§ **Problem**
Beginning with the line that holds "loop, over the" in the data below, give again every line through the one that holds "let seq := ClientId.int64 (seqId ck + 1) in", exactly as written.

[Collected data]

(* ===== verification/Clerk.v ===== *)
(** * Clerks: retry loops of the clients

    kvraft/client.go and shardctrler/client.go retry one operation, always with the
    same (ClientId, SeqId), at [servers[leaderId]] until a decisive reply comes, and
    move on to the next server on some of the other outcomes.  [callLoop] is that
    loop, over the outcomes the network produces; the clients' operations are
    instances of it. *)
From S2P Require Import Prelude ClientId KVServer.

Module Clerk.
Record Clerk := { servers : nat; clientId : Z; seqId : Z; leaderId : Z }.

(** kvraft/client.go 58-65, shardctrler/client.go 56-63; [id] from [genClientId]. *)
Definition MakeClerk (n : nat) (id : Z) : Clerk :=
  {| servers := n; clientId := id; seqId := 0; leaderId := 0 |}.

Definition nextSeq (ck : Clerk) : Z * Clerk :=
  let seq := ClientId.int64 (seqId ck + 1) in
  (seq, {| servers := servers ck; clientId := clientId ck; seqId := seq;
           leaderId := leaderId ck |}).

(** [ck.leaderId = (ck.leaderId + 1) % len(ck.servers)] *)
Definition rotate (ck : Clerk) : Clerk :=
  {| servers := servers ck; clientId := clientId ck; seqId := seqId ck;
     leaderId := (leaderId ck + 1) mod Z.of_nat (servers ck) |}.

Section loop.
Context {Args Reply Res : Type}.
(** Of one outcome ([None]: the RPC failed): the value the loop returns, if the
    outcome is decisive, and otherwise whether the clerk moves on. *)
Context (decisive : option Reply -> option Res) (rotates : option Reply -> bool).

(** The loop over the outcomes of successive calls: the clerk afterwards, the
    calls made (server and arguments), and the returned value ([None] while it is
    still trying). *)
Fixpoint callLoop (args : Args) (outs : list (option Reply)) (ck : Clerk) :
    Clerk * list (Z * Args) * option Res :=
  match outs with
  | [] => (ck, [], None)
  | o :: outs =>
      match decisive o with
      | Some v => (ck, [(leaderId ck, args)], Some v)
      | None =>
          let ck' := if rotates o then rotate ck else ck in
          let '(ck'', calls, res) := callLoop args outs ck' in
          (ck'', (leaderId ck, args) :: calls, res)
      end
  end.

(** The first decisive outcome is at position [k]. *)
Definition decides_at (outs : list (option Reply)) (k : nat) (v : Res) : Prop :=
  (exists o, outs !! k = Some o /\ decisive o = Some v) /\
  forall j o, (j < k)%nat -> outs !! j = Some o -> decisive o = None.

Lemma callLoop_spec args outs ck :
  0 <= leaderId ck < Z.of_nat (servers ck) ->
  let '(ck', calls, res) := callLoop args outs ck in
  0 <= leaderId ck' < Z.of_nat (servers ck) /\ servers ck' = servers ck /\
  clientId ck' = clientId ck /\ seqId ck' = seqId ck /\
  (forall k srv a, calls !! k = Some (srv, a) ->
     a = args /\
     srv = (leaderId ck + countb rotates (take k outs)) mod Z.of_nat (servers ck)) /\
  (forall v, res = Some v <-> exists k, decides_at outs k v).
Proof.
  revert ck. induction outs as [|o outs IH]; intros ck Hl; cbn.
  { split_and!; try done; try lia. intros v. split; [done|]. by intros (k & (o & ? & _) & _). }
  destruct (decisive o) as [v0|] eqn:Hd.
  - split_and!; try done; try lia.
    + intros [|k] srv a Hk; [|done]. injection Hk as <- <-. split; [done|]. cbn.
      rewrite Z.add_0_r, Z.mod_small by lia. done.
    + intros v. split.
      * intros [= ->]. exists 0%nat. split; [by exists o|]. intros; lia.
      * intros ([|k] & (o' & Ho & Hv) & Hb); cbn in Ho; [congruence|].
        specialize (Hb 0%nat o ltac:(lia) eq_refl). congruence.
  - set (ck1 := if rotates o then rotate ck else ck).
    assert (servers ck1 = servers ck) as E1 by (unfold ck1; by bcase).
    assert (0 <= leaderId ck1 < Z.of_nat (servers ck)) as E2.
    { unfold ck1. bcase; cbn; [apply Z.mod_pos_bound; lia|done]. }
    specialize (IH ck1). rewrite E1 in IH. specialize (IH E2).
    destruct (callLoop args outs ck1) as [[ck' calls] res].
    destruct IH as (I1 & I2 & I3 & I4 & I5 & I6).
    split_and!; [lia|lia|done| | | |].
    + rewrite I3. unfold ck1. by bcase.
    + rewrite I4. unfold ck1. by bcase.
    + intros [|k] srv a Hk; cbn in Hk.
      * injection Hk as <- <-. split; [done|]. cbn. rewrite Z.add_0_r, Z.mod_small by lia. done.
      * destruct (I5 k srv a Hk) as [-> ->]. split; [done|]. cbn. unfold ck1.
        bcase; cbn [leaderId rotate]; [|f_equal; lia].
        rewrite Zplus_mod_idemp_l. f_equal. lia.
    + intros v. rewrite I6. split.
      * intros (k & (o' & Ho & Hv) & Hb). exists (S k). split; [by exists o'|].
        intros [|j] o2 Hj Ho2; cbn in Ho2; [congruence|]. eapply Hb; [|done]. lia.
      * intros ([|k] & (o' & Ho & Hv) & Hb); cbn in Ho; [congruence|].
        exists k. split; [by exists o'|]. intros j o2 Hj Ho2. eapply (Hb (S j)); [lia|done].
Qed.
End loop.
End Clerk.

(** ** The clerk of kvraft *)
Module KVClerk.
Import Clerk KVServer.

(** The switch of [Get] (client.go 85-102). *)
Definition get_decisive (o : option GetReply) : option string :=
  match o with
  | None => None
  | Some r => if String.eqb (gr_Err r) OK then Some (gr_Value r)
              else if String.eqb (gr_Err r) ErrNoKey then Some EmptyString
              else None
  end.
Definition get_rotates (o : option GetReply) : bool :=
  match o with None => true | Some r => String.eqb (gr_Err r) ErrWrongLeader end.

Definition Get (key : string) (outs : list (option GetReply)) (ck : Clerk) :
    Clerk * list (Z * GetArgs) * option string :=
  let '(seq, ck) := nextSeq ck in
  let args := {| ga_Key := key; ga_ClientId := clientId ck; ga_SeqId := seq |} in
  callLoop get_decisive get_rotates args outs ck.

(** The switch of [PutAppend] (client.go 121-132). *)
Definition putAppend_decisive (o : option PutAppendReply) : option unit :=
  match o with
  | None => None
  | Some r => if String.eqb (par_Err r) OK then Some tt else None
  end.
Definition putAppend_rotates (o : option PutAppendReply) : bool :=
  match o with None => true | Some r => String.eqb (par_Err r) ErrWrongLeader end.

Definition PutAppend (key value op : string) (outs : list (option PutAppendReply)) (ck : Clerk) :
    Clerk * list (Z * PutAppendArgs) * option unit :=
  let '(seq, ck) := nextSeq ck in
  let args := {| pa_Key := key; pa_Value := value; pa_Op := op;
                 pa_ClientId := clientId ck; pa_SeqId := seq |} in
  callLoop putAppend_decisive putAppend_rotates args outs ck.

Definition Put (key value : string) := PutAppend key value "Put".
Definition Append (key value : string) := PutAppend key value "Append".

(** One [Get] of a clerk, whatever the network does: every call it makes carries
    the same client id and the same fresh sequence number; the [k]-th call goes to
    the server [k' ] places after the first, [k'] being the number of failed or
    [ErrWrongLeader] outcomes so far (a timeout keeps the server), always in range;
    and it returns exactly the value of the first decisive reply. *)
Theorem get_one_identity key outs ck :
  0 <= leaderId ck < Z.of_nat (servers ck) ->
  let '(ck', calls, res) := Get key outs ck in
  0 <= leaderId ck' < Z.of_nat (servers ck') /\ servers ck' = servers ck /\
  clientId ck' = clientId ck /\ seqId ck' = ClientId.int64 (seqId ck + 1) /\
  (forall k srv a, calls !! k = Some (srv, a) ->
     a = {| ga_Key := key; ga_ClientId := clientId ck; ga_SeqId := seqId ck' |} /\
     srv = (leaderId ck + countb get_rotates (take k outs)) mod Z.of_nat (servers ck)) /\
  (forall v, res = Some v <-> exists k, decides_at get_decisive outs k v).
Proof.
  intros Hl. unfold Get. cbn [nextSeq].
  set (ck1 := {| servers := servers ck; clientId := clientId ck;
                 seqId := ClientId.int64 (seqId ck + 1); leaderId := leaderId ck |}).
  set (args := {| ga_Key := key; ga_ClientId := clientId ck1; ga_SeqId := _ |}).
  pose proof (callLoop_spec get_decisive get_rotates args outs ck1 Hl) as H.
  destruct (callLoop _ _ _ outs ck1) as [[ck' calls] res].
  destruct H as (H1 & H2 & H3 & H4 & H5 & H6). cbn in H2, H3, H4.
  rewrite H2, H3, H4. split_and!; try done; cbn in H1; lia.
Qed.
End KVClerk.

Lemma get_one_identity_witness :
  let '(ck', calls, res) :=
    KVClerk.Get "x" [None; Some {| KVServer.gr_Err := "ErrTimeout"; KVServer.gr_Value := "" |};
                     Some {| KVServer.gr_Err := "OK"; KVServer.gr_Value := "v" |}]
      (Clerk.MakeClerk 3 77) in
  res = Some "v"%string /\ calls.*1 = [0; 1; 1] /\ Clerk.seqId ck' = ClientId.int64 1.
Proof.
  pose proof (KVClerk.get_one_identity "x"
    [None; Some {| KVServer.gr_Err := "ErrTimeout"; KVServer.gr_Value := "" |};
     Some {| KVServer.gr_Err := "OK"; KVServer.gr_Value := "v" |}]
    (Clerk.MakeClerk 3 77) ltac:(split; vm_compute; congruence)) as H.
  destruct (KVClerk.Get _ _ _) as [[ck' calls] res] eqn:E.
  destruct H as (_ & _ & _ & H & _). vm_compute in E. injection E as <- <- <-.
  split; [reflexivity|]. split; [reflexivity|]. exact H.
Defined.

...

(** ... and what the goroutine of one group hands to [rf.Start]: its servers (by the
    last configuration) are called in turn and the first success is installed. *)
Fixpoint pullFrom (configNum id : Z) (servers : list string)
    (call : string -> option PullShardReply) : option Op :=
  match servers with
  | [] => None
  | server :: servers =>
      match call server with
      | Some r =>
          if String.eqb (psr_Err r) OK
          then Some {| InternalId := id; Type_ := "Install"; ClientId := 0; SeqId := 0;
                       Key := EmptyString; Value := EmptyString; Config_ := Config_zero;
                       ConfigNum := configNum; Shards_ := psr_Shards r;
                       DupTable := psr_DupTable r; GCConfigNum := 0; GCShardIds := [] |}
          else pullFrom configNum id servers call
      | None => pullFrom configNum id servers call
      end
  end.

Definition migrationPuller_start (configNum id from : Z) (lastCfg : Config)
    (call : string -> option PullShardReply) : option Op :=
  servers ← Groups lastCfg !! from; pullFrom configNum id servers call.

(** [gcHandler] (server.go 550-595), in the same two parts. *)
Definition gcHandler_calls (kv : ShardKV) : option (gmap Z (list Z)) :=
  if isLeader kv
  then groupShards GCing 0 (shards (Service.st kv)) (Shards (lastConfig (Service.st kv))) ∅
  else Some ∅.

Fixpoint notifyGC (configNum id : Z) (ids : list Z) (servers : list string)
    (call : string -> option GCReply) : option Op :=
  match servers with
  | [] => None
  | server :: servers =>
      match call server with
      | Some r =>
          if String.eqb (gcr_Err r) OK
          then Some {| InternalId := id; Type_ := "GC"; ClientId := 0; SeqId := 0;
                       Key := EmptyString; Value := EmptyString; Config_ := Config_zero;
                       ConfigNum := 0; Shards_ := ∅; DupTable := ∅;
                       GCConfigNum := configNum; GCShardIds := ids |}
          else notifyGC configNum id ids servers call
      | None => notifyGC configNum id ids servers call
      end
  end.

§ **Answer for this exercise**
    loop, over the outcomes the network produces; the clients' operations are
    instances of it. *)
From S2P Require Import Prelude ClientId KVServer.

Module Clerk.
Record Clerk := { servers : nat; clientId : Z; seqId : Z; leaderId : Z }.

(** kvraft/client.go 58-65, shardctrler/client.go 56-63; [id] from [genClientId]. *)
Definition MakeClerk (n : nat) (id : Z) : Clerk :=
  {| servers := n; clientId := id; seqId := 0; leaderId := 0 |}.

Definition nextSeq (ck : Clerk) : Z * Clerk :=
  let seq := ClientId.int64 (seqId ck + 1) in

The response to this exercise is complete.